__YOUR OBJECTIVE__: Transcribe exactly the first line of the listing below and each line that follows it, ending with the line that contains "(** A walk that ends with these frames. *)", and omit the remainder.

__EXTRACTED RECORDS__:
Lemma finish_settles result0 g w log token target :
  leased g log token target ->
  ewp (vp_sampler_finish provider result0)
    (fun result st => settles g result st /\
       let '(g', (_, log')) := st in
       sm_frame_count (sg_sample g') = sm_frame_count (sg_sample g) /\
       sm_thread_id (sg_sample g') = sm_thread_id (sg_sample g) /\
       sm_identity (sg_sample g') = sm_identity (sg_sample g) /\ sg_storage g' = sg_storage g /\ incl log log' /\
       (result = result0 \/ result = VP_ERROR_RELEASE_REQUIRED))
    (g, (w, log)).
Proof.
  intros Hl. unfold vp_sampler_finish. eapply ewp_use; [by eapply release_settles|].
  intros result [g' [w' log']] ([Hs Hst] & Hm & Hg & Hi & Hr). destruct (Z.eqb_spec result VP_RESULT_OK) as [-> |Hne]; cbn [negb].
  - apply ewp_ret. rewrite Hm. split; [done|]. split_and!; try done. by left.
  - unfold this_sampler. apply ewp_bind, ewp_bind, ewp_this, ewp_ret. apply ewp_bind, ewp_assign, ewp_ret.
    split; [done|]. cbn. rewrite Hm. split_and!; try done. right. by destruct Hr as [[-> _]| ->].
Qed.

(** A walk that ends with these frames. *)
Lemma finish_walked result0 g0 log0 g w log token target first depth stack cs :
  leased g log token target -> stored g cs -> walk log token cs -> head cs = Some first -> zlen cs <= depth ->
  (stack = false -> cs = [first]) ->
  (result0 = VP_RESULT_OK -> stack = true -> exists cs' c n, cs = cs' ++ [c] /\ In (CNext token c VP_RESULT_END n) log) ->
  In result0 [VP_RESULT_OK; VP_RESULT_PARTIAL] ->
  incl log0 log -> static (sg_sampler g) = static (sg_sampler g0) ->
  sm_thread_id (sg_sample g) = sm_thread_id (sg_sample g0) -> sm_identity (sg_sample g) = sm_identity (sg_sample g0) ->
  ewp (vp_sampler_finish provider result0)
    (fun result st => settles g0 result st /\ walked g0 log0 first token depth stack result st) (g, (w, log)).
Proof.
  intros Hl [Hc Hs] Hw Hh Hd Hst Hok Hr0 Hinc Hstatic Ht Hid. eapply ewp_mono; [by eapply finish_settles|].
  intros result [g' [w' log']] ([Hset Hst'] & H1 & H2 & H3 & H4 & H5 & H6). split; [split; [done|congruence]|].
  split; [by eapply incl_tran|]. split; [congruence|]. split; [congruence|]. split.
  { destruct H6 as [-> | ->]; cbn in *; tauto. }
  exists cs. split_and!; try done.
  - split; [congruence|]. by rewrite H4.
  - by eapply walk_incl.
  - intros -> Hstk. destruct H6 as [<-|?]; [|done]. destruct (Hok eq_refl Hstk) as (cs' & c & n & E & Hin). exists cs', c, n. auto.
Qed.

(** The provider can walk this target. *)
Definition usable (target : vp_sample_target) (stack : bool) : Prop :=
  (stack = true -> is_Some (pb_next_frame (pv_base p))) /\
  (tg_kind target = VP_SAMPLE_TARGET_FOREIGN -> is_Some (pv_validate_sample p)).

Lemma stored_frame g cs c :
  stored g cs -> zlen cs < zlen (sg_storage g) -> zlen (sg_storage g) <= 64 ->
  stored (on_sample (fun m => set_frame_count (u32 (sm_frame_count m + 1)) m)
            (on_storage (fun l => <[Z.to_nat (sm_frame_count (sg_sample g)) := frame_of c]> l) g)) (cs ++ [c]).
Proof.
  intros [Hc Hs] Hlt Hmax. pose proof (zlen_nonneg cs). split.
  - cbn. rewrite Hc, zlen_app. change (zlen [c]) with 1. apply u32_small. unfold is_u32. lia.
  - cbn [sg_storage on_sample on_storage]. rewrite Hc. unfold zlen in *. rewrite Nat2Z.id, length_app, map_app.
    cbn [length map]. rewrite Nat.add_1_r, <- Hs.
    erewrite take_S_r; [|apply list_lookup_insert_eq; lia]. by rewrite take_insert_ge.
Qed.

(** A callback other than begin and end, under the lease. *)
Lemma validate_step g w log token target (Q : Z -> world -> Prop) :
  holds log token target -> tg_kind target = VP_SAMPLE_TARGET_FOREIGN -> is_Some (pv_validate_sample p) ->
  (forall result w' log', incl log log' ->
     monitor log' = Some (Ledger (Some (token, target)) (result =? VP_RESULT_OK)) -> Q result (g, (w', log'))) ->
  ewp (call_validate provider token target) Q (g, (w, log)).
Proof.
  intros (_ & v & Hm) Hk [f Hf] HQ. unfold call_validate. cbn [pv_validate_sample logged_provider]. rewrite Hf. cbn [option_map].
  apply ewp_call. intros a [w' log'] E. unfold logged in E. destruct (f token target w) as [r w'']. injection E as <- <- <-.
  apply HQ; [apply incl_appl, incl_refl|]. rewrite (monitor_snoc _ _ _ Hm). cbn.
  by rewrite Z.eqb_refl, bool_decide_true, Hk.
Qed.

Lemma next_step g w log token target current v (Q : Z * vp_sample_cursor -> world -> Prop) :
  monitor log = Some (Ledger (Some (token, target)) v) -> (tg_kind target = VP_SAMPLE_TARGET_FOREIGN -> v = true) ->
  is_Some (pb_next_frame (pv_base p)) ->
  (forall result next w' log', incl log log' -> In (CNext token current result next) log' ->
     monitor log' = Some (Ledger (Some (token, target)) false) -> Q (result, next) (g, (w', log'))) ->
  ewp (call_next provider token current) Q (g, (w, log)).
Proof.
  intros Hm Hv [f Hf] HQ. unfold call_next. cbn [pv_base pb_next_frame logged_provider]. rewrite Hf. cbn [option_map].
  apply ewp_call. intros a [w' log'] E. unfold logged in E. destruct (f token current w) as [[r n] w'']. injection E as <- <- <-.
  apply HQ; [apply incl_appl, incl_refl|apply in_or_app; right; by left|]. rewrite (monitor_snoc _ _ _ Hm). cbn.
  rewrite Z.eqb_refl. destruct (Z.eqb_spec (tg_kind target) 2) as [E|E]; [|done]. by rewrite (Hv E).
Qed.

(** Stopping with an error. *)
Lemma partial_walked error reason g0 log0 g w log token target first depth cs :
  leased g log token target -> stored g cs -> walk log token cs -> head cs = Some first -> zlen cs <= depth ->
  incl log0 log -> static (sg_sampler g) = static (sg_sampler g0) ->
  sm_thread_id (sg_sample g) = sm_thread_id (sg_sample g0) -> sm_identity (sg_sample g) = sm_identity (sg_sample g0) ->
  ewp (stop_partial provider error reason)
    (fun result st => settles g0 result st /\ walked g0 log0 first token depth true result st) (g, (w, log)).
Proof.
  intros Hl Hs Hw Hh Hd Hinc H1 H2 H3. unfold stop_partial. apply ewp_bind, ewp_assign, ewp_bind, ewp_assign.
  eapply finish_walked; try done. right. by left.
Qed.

__EXERCISE OUTPUT__:
Lemma finish_settles result0 g w log token target :
  leased g log token target ->
  ewp (vp_sampler_finish provider result0)
    (fun result st => settles g result st /\
       let '(g', (_, log')) := st in
       sm_frame_count (sg_sample g') = sm_frame_count (sg_sample g) /\
       sm_thread_id (sg_sample g') = sm_thread_id (sg_sample g) /\
       sm_identity (sg_sample g') = sm_identity (sg_sample g) /\ sg_storage g' = sg_storage g /\ incl log log' /\
       (result = result0 \/ result = VP_ERROR_RELEASE_REQUIRED))
    (g, (w, log)).
Proof.
  intros Hl. unfold vp_sampler_finish. eapply ewp_use; [by eapply release_settles|].
  intros result [g' [w' log']] ([Hs Hst] & Hm & Hg & Hi & Hr). destruct (Z.eqb_spec result VP_RESULT_OK) as [-> |Hne]; cbn [negb].
  - apply ewp_ret. rewrite Hm. split; [done|]. split_and!; try done. by left.
  - unfold this_sampler. apply ewp_bind, ewp_bind, ewp_this, ewp_ret. apply ewp_bind, ewp_assign, ewp_ret.
    split; [done|]. cbn. rewrite Hm. split_and!; try done. right. by destruct Hr as [[-> _]| ->].
Qed.

(** A walk that ends with these frames. *)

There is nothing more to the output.